The cover story of the first issue in 2013 highlights the relationship between Tavex Corporation, the textile company of Camargo Corrêa Group, and CoopAmerican, a small sewing cooperative from Americana (SP). The involvement of the company's employees to support a local productive group resulted in the creation of CoopAmerican, which serves several clients and also provides uniforms for Tavex business units in Brazil. The case is a good example of social inclusion through a project in the company's value chain.
The magazine also discusses the role of the partnership between third sector and municipal public power as a key to the success of community development actions. Professor Paul Vicente Alves, from Fundação Dom Cabral, was interviewed by the magazine and said that transforming a private social investment in public policy is a positive approach, although one should be careful so that the shift of power does not interfere with the maintenance of successful projects. He says that one way to overcome this problem is to work together with new mayors and secretaries. In this sense, the Institute is conducting meetings to renegotiate alliances with new rulers who recently took the city hall office in 15 cities, in six states, where the company's programs are in place.

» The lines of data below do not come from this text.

(** The forest test of the first loop and the colours of the second read
    the same stored index. For every pixel [i] of a run: if the second
    loop paints it dark green (dense forest) or medium green (moderate
    vegetation), the turn of the first loop for it adds one to
    [forestPixels]; if the second loop paints it tan (bare soil) or blue
    (water), that turn leaves the count as it is. [forestPixels_after k]
    is the count after [k] turns of the first loop. *)
Theorem forest_test_between_classes (b04Data b08Data : list spec_float) (w h : nat)
  (i : Z) :
  0 <= i < Z.of_nat w * Z.of_nat h ->
  let forestPixels_after (k : Z) :=
    snd (for_range (Z.to_nat k) 0 (ndvi_pixel b04Data b08Data)
           (replicate (Z.to_nat (Z.of_nat w * Z.of_nat h)) F64.zero, 0)) in
  let ndvi := fst (ndvi_raster b04Data b08Data (Z.of_nat w) (Z.of_nat h)) in
  let rgba := ndvi_rgba ndvi (Z.of_nat w) (Z.of_nat h) in
  let painted (r g b : Z) :=
    u8_get rgba (i * 4) = Some r /\ u8_get rgba (i * 4 + 1) = Some g
    /\ u8_get rgba (i * 4 + 2) = Some b in
  (painted 0 128 0 \/ painted 34 139 34 ->
   forestPixels_after (i + 1) = forestPixels_after i + 1)
  /\ (painted 210 180 140 \/ painted 65 105 225 ->
      forestPixels_after (i + 1) = forestPixels_after i)
  /\ forestPixels_after (Z.of_nat w * Z.of_nat h)
     = snd (ndvi_raster b04Data b08Data (Z.of_nat w) (Z.of_nat h)).
Proof.
  intros Hi forestPixels_after ndvi rgba painted.
  assert (forestPixels_after (i + 1)
          = forestPixels_after i
            + (if F64.gtb (ndvi_read b04Data b08Data i) F64.lit_0_3 then 1 else 0)) as Hturn.
  { subst forestPixels_after. cbv beta.
    rewrite !ndvi_loop_forest by lia.
    replace (Z.to_nat (i + 1)) with (S (Z.to_nat i)) by lia.
    cbn [forest_count]. by rewrite Z2Nat.id by lia. }
  destruct (ndvi_rgba_inv ndvi (Z.of_nat w) (Z.of_nat h)) as (_ & Hpix); [lia|].
  specialize (Hpix i Hi). cbv zeta in Hpix.
  subst ndvi. rewrite ndvi_raster_read in Hpix by assumption.
  fold rgba in Hpix.
  replace (4 * i) with (i * 4) in Hpix by lia.
  destruct Hpix as (Hr & Hg & Hb & _).
  pose proof (class_forest_test (ndvi_read b04Data b08Data i)) as [Hyes Hno].
  cbv zeta in Hyes, Hno.
  split; [|split; [|reflexivity]].
  - intros Hpainted. rewrite Hturn, Hyes; [reflexivity|].
    subst painted. cbv beta in Hpainted. rewrite Hr in Hpainted.
    destruct (class_of_index (ndvi_read b04Data b08Data i));
      first [by left | by right
            | destruct Hpainted as [([=] & _)|([=] & _)]].
  - intros Hpainted. rewrite Hturn, Hno; [lia|].
    subst painted. cbv beta in Hpainted. rewrite Hr in Hpainted.
    destruct (class_of_index (ndvi_read b04Data b08Data i));
      first [by left | by right
            | destruct Hpainted as [([=] & _)|([=] & _)]].
Qed.
(** * LAN text chat, browser client: storage, quota handling, sending and
    transport

    A shallow embedding of the client modules [storage.js], [room.js],
    [main.js] (the storage part of its [message] handler), [sender.js]
    ([sendText]), [config.js] (the numeric settings) and [transport.js]
    (class [Transport]), with the properties the specification states
    about them; and, for the further properties at the end, of
    [requestCreate], the error texts of [config.js], the connection
    notice of [state.js], [user.js], the start of [init.js], the button of
    [events.js] that creates a room, [sendFile], and the handlers of
    [main.js] that reach the store.

    Conventions
    - [localStorage] is a finite map from keys to strings; whether the
      browser accepts a write is a parameter of [setItem].
    - JavaScript values that reach the store are JSON values; a number is an
      integer (the program only writes timestamps, sizes and a version
      number), a string is a sequence of 8-bit code units, an object is its
      property list in insertion order.
    - [JSON.stringify] and [JSON.parse] are the compact writer and the
      reader of module [Json]; the reader accepts what the writer
      produces (text with insignificant white space, fractions or
      exponents is outside the modelled grammar).
    - A function that can throw returns an [outcome]; the store a failed
      call leaves behind is kept, as in JavaScript.
    - [Date.now()] is a parameter, read once for a call.
    - What the page shows is not modelled beyond the connection notice:
      whether a message can be shown is a parameter where the code depends
      on it.  Texts of the page are given in UTF-8.
    - A method or listener of the transport maps the transport's fields to
      new fields and the list of calls it makes (to the handlers, to
      sockets, to timers, to the page); sockets are named by the order of
      their creation, and the browser's events are inputs of [step]. *)

From Stdlib Require Import ZArith QArith Lia List Sorted Ascii String Decimal DecimalZ.
From stdpp Require Import base option list gmap strings.

Local Open Scope Z_scope.

(** ** JSON values *)

#[warnings="-register-all"]
Inductive json : Type :=
| JNull
| JBool (b : bool)
| JNum (n : Z)
| JStr (s : string)
| JArr (items : list json)
| JObj (props : list (string * json)).

(** Induction over nested values. *)
Section json_induction.
Variable P : json -> Prop.
Hypothesis HNull : P JNull.
Hypothesis HBool : forall b, P (JBool b).
Hypothesis HNum : forall n, P (JNum n).
Hypothesis HStr : forall s, P (JStr s).
Hypothesis HArr : forall l, Forall P l -> P (JArr l).
Hypothesis HObj : forall o, Forall (fun kv => P (snd kv)) o -> P (JObj o).

Fixpoint json_nested_ind (v : json) : P v :=
  match v with
  | JNull => HNull
  | JBool b => HBool b
  | JNum n => HNum n
  | JStr s => HStr s
  | JArr l =>
      HArr l ((fix go (l : list json) : Forall P l :=
                 match l with
                 | [] => List.Forall_nil P
                 | x :: r => List.Forall_cons P x r (json_nested_ind x) (go r)
                 end) l)
  | JObj o =>
      HObj o ((fix go (o : list (string * json))
                 : Forall (fun kv => P (snd kv)) o :=
                 match o with
                 | [] => List.Forall_nil _
                 | kv :: r =>
                     List.Forall_cons _ kv r (json_nested_ind (snd kv)) (go r)
                 end) o)
  end.
End json_induction.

Another article in this issue shows the transformation happened to policies of child and adolescent attention in Juruti five years after the Ideal Childhood program was implemented. The town in Pará state is the first where the Institute's program aimed to secure rights of children and adolescents goes through its full cycle, from diagnosis to establishment of the Community Development Committee to complete all projects. As the main story shows, the major legacy of actions developed is to strengthen the protection of rights and embed the theme into the community's mind, which will be followed by a greater commitment from the government.